A muchos sorprendió que uno de los temas tratados y destacados en el último encuentro de Xi Jinping y Joe Biden en Estados Unidos hace dos semanas fuera el de la producción y el consumo de fentanilo y otras potentes drogas sintéticas. No pareciera este ser un asunto para ser dilucidado políticamente en tan alto nivel, pero las características de la crisis que de allí derivan hacen imperativo involucrar a las autoridades desde su cúpula.

Jóvenes y adultos, a todo lo largo de la geografía estadounidense, siguen muriendo como consecuencia del consumo irregular de fentanilo, un opioide producido en laboratorio que es 50 veces más potente que la heroína. En la última década estas substancias han sido la causante principal de muerte de jóvenes adultos en Estados Unidos: 85.000 decesos por sobredosis el año pasado.

Norteamérica está atrapada por agentes externos en este problema ya que la producción a muy bajo costo se inicia en China, donde hasta ahora ha imperado una dramática falta de regulación de esta industria y de la distribución de las sustancias. Del lado del consumo, en Estados Unidos han adolecido de una muy pobre disposición de las autoridades antinarcóticos a prestarle atención al crecimiento del negocio, a su rápida evolución y a la gran capacidad de adaptación en el lugar de origen de estos principios psicoactivos a las dificultades regulatorias que deben enfrentar. Tampoco se ha desarrollado una coordinación e interacción eficiente entre los organismos estadounidenses involucrados en la reglamentación y la persecución del delito.

Otros actores importantes del flujo de opioides sintéticos son los carteles internacionales de la droga.  Desde 2019 China mantiene el cuasi monopolio de la producción de todas las formas de fentanilo y sus híbridos que son transportados de forma masiva a Estados Unidos, en la mayor parte de los casos a través de México. Los Carteles de Sinaloa y el de la Nueva Generación de Jalisco son los principales protagonistas en el transporte y comercio de estas substancias.
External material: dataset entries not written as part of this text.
(* ===== verification/HostControl.v ===== *)
(** * Host broker: control operations and writes

    The operations of [Controller] in
    [crates/tidebreak-host-broker/src/broker.rs] that change the registry
    (registering, attaching, detaching, revoking, purging, widening and the
    computer-use grants) and the agent's [write_file], over the state and the
    queries of [HostBroker].  The last section puts them together as a step
    relation with a label per request. *)

From S2P Require Export HostBroker.

(** What the code takes from the host's path library and from the [base64] and
    [sha2] crates. *)
Class HostPaths := {
  file_name : string -> option string;       (* [Path::file_name], lossy text *)
  base64_decode : string -> option (list N);
  sha256 : list N -> list N
}.

Section Control.
Context `{HostPaths}.

(** ** Registering a root *)
Record RegisterRootRequest : Type := MkRegister {
  rr_operation_id : OperationId; rr_subject : GrantSubject; rr_conversation : Uuid;
  rr_path : string; rr_consent : ConsentMethod }.

Definition register_fingerprint (r : RegisterRootRequest) : RegisterFingerprint :=
  MkRegisterFp (rr_subject r) (rr_conversation r) (rr_path r) (rr_consent r).

Definition MAX_ROOT_DISPLAY_BYTES : nat := 1024.

Fixpoint boundary_at_most (name : string) (n : nat) : nat :=
  if is_char_boundary name n then n
  else match n with O => O | S n => boundary_at_most name n end.

Definition root_display_name (path : string) : string :=
  let name := default "Connected folder" (file_name path) in
  if len name <=? MAX_ROOT_DISPLAY_BYTES then name
  else str_take (boundary_at_most name MAX_ROOT_DISPLAY_BYTES) name.

Record PreparedRegistration : Type := MkPrepared {
  pr_conversation : Uuid; pr_root_id : RootId; pr_root : RegisteredRoot; pr_grants : list Grant;
  pr_attachment : RootAttachment }.

(** [opened] is what [open_root] answered for the path, [root_id] and [ids] the
    identities drawn, [now] the clock. *)
Definition prepare_registration (execute_commands : bool)
    (opened : result RootPolicyError ValidatedRoot) (root_id : RootId) (ids : FreshIds) (now : Z)
    (request : RegisterRootRequest) : result BrokerError PreparedRegistration :=
  if bool_decide (subject_kind (rr_subject request) = Conversation)
     && negb (N.eqb (subject_id (rr_subject request)) (rr_conversation request))
  then Err SubjectConversationMismatch
  else if negb (match rr_consent request with FolderPicker | OperatorConfig => true | _ => false end)
  then Err InvalidConsentMethod
  else match opened with
       | Err e => Err (RootPolicy e)
       | Ok validated =>
           let consent := MkConsent (rr_consent request) now in
           let grant id c s := lift_grant (from_consent id (rr_subject request) c s consent) in
           list_grant ← grant (f_list ids) ListRoots ScopeSubject;
           read_grant ← grant (f_read ids) ReadFiles (ScopeRoot root_id);
           write_grant ← grant (f_write ids) WriteFiles (ScopeRoot root_id);
           exec_grants ←
             (if execute_commands
              then g ← grant (f_exec ids) ExecuteCommands (ScopeRoot root_id); Ok [g]
              else Ok []);
           attachment ← lift_grant (attachment_new (rr_conversation request) root_id);
           Ok (MkPrepared (rr_conversation request) root_id
                 (MkRoot (rr_subject request) (root_display_name (canonical_path validated))
                    validated)
                 ([list_grant; read_grant; write_grant] ++ exec_grants) attachment)
       end.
Son ellos quienes han propulsado el negocio caracterizado por sus bajos costos y su poca dependencia de operarios y trabajadores pero que envuelve tanta violencia como el tráfico de sustancias convencionales. Otro dato: el consumo anual de todo Estados Unidos equivale a 5 toneladas de fentanilo, cuando harían falta 125 toneladas de heroína. Su formato, pues, juega a favor de su transporte en comparación con otras drogas.

El ajedrez imbricado en esta nueva realidad es complejo y, sin duda, resulta políticamente más conveniente endosar la responsabilidad al lugar del consumo final, Estados Unidos. Las autoridades estadounidenses asignan las responsabilidades mayores a los lugares donde las drogas son puestas en el mercado, es decir, China. Pekín, por su lado, argumenta -y a ello se suma la administración mexicana- que sus esfuerzos pueden ser estériles si su contraparte no consigue reducir la demanda. La imbricación de estos actores en la compleja solución de la crisis lo que hace es incrementar las fricciones entre las dos potencias, que sabemos no son pocas. La antesala de las elecciones en Estados Unidos también le agrega complejidad y urgencia al tema.

Estamos apenas en uno de los primeros capítulos de esta nueva crisis que debe ser resuelta con un seguimiento muy minucioso desde las dos jefaturas de Estado. Por fortuna, ambos son contestes en que solo con un proyecto inclusivo, pueden hacer evolucionar en un buen sentido la consecución de una solución.